═════ Input ═════
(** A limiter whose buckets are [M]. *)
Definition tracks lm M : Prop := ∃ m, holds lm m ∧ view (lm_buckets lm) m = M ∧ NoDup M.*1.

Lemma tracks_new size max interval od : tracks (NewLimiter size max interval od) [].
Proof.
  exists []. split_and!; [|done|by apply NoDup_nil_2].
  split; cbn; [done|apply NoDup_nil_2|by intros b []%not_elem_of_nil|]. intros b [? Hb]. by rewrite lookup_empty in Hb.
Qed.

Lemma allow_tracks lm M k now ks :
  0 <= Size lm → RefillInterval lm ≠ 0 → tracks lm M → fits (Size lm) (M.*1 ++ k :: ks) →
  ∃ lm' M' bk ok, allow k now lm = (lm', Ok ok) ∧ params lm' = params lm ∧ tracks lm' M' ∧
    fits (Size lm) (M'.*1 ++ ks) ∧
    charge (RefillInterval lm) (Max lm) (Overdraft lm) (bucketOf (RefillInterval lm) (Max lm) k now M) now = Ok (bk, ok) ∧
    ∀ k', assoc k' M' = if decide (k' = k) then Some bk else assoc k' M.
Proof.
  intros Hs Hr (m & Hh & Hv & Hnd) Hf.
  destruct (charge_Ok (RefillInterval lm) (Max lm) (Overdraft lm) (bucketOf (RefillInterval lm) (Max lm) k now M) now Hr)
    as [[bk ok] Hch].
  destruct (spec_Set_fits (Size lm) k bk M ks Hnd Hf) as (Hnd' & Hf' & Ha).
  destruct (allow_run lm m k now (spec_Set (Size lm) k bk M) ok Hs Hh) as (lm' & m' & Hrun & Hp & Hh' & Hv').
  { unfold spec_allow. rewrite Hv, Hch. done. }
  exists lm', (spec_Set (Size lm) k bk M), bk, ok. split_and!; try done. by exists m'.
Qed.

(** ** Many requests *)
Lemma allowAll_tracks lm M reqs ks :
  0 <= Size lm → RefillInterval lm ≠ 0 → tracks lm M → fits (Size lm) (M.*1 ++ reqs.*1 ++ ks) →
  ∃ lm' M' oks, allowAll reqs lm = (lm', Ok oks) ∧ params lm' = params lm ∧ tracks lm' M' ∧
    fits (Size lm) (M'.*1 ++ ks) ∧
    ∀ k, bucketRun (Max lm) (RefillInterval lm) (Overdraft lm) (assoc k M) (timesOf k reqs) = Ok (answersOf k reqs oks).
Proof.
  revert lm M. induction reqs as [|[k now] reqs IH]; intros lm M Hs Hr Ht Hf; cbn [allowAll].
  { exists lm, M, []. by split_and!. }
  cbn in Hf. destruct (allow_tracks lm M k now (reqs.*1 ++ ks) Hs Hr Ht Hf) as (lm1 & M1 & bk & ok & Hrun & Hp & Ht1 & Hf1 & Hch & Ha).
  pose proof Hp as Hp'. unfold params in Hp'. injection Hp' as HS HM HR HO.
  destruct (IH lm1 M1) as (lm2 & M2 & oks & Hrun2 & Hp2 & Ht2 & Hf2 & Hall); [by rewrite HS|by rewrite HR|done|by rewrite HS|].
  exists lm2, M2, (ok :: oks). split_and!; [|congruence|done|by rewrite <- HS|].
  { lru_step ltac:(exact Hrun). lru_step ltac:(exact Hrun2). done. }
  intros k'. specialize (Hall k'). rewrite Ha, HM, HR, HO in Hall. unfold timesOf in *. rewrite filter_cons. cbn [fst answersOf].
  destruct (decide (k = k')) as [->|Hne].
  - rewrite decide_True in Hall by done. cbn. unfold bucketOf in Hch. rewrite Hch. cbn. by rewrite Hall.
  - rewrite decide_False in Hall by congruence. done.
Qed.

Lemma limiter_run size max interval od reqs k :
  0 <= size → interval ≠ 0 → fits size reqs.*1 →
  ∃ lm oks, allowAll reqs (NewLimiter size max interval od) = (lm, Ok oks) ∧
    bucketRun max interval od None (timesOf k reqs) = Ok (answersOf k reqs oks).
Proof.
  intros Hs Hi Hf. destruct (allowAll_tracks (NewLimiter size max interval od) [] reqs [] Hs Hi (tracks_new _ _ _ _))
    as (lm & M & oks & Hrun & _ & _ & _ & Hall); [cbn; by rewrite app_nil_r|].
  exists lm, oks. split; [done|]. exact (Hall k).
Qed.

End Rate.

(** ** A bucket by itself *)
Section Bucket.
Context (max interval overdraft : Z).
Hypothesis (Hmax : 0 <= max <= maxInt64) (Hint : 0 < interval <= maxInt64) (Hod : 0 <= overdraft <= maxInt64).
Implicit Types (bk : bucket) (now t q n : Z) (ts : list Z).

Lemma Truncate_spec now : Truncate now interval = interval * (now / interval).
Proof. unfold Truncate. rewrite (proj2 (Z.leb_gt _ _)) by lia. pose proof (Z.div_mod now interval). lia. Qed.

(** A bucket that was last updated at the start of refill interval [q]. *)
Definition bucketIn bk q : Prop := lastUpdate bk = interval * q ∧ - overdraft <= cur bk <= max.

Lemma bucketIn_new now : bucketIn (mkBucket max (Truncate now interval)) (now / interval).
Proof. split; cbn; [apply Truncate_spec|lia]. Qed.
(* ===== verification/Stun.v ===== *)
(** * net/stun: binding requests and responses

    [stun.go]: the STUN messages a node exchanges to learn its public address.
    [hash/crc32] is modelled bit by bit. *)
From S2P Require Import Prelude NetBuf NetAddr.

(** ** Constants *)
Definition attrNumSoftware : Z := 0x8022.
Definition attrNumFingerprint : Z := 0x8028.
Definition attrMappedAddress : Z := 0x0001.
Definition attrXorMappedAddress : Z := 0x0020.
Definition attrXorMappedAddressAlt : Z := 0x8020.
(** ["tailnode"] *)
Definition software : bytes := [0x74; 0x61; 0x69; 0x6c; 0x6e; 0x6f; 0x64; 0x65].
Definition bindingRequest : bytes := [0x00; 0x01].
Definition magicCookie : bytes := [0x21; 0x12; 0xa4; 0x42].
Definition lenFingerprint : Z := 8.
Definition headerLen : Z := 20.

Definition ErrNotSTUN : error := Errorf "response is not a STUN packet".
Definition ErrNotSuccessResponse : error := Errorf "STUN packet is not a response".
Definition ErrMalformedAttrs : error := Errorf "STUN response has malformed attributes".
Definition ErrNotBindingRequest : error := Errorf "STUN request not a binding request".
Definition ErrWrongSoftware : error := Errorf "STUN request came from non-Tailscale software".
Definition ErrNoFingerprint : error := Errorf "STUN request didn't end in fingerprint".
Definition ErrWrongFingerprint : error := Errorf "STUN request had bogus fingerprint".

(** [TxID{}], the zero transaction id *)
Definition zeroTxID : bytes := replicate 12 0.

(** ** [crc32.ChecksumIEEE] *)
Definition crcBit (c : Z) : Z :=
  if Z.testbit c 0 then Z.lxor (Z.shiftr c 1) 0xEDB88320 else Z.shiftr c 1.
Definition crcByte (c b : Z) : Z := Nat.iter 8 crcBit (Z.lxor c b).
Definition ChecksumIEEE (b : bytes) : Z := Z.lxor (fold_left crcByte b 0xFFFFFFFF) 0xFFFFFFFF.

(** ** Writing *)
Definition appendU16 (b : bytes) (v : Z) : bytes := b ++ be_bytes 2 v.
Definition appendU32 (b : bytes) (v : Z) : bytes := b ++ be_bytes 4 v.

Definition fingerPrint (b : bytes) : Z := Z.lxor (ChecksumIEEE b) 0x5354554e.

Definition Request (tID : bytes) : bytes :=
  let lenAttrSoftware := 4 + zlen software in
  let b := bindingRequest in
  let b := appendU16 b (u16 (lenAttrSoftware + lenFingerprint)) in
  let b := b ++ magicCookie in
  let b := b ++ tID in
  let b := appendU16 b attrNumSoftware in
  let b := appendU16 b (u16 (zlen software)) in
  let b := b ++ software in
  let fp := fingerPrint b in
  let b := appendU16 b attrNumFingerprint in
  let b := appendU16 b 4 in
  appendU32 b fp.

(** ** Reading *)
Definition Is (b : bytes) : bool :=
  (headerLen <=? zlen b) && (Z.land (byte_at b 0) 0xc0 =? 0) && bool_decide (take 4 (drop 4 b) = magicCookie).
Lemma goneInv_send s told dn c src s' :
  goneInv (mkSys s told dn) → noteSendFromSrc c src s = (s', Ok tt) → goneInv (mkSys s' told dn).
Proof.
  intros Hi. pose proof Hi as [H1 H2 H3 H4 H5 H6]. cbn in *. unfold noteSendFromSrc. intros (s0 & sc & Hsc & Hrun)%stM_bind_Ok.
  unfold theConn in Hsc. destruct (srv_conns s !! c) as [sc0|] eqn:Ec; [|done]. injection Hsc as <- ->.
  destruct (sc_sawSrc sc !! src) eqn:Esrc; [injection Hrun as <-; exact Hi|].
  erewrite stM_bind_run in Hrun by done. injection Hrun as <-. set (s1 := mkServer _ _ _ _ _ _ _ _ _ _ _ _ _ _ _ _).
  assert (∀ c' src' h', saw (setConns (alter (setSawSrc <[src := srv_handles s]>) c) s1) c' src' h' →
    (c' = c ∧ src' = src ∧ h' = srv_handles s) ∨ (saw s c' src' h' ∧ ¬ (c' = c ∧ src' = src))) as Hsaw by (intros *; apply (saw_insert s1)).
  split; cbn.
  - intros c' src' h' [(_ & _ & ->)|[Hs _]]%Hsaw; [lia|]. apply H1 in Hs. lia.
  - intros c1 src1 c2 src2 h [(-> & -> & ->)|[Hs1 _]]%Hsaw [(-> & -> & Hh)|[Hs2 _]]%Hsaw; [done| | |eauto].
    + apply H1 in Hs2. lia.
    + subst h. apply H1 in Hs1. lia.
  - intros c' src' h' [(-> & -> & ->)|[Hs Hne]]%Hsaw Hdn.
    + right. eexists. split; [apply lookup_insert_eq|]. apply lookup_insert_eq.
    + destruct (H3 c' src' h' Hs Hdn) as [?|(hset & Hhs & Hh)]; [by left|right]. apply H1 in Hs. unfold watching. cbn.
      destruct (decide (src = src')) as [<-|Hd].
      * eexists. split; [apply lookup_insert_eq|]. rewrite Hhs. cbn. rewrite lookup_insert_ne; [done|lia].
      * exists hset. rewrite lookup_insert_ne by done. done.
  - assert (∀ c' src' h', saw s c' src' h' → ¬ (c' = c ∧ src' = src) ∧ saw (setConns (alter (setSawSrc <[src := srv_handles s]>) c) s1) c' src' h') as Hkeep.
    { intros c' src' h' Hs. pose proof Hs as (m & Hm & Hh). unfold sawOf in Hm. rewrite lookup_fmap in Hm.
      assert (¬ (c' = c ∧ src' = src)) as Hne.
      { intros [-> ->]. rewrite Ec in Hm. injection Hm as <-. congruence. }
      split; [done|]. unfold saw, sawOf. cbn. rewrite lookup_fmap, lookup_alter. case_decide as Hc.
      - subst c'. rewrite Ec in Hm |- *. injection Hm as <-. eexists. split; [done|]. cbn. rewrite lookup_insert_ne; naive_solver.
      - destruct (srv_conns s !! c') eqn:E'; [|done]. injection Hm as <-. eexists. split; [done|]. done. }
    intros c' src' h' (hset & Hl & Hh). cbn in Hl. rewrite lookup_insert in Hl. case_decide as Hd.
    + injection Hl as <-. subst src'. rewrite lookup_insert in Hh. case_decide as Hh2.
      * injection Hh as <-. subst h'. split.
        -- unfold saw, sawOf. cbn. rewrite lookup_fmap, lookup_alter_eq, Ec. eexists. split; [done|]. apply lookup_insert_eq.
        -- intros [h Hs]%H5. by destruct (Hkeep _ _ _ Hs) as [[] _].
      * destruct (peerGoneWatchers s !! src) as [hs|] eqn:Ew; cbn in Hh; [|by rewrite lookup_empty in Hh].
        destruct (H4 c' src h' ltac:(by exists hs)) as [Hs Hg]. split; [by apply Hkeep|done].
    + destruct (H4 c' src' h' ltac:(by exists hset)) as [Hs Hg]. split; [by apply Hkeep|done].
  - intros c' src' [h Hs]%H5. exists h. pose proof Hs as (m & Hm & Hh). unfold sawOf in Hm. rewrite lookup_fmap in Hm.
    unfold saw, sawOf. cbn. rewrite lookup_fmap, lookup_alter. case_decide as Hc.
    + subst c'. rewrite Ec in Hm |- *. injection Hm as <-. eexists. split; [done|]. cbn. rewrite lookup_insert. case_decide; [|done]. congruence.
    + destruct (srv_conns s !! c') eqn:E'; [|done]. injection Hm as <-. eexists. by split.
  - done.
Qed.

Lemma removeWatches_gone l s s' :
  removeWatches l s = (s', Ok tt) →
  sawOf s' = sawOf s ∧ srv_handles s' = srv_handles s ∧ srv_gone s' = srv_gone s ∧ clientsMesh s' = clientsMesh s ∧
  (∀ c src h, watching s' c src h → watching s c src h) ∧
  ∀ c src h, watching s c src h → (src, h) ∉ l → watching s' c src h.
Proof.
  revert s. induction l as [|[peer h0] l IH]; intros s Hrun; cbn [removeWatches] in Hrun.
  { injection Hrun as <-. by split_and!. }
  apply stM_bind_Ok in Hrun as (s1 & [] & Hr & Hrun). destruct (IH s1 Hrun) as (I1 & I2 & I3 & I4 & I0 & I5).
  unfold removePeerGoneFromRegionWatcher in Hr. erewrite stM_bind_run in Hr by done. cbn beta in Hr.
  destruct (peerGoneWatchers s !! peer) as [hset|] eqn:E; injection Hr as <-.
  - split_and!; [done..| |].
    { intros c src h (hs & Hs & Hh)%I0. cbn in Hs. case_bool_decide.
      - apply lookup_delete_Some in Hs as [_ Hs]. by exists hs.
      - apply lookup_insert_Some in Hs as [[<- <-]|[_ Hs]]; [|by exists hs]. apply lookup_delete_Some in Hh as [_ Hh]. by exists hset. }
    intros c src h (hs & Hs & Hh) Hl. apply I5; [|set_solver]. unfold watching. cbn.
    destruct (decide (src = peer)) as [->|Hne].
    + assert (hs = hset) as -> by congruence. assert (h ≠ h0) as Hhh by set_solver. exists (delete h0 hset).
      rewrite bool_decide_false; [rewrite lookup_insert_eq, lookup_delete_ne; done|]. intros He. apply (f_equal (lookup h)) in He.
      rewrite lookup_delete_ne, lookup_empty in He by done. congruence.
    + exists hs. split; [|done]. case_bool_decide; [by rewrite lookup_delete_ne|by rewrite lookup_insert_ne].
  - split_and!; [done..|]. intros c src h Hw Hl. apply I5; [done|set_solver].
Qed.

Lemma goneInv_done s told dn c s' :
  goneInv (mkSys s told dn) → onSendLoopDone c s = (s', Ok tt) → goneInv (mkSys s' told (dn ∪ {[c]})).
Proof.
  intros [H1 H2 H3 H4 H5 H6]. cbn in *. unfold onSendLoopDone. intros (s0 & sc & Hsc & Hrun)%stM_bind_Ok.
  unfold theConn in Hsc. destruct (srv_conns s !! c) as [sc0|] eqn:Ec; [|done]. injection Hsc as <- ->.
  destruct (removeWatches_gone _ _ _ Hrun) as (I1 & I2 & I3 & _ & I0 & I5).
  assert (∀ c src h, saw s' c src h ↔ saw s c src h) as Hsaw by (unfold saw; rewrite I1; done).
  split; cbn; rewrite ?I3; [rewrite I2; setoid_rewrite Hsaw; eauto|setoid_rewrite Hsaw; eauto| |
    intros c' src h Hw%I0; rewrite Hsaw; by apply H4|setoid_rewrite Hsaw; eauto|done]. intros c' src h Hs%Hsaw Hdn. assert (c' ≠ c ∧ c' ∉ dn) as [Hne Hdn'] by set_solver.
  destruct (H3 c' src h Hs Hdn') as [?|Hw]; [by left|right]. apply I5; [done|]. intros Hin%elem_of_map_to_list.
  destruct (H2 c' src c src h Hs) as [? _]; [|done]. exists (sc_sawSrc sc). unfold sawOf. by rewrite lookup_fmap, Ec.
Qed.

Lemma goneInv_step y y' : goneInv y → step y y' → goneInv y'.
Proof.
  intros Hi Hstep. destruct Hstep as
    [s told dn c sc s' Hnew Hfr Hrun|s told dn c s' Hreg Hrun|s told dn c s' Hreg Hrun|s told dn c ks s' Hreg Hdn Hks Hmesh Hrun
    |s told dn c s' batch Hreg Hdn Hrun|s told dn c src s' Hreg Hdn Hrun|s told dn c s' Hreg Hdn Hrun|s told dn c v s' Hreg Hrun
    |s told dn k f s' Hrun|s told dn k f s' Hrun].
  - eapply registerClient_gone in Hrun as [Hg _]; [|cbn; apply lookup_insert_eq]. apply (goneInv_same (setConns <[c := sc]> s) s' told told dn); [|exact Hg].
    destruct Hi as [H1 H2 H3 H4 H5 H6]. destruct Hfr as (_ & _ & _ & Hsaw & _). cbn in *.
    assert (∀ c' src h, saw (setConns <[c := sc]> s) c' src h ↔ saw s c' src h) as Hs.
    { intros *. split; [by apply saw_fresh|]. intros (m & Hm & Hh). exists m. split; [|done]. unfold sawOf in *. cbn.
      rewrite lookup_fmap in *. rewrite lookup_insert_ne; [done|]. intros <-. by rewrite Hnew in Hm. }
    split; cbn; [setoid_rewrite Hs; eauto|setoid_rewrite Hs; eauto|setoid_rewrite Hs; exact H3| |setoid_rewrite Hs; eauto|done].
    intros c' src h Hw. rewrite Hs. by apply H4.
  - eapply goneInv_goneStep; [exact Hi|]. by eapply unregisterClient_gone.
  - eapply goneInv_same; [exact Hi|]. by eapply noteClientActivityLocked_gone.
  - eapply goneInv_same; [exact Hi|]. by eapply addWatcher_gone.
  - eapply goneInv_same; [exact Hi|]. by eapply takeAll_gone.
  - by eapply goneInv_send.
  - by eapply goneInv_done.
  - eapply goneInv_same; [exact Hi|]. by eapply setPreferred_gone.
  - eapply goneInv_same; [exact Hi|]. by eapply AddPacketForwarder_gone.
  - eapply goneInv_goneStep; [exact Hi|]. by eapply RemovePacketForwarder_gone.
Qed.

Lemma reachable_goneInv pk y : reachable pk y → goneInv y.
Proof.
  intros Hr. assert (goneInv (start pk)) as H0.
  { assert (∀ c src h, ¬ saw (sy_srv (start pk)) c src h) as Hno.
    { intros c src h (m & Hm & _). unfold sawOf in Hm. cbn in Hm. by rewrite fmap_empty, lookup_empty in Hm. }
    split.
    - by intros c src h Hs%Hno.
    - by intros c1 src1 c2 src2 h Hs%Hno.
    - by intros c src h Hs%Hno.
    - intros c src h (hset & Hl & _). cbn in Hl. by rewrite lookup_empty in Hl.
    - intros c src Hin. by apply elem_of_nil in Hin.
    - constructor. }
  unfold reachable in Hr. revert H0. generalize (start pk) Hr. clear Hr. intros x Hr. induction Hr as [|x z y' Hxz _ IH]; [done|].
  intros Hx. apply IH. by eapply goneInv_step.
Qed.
═════
Prompt
Above are the entries. Copy exactly the part that opens with the line containing "reqs.*1 ++ ks) →" and closes with the line containing "pose proof Hp", and no more.

Task output
  0 <= Size lm → RefillInterval lm ≠ 0 → tracks lm M → fits (Size lm) (M.*1 ++ reqs.*1 ++ ks) →
  ∃ lm' M' oks, allowAll reqs lm = (lm', Ok oks) ∧ params lm' = params lm ∧ tracks lm' M' ∧
    fits (Size lm) (M'.*1 ++ ks) ∧
    ∀ k, bucketRun (Max lm) (RefillInterval lm) (Overdraft lm) (assoc k M) (timesOf k reqs) = Ok (answersOf k reqs oks).
Proof.
  revert lm M. induction reqs as [|[k now] reqs IH]; intros lm M Hs Hr Ht Hf; cbn [allowAll].
  { exists lm, M, []. by split_and!. }
  cbn in Hf. destruct (allow_tracks lm M k now (reqs.*1 ++ ks) Hs Hr Ht Hf) as (lm1 & M1 & bk & ok & Hrun & Hp & Ht1 & Hf1 & Hch & Ha).
  pose proof Hp as Hp'. unfold params in Hp'. injection Hp' as HS HM HR HO.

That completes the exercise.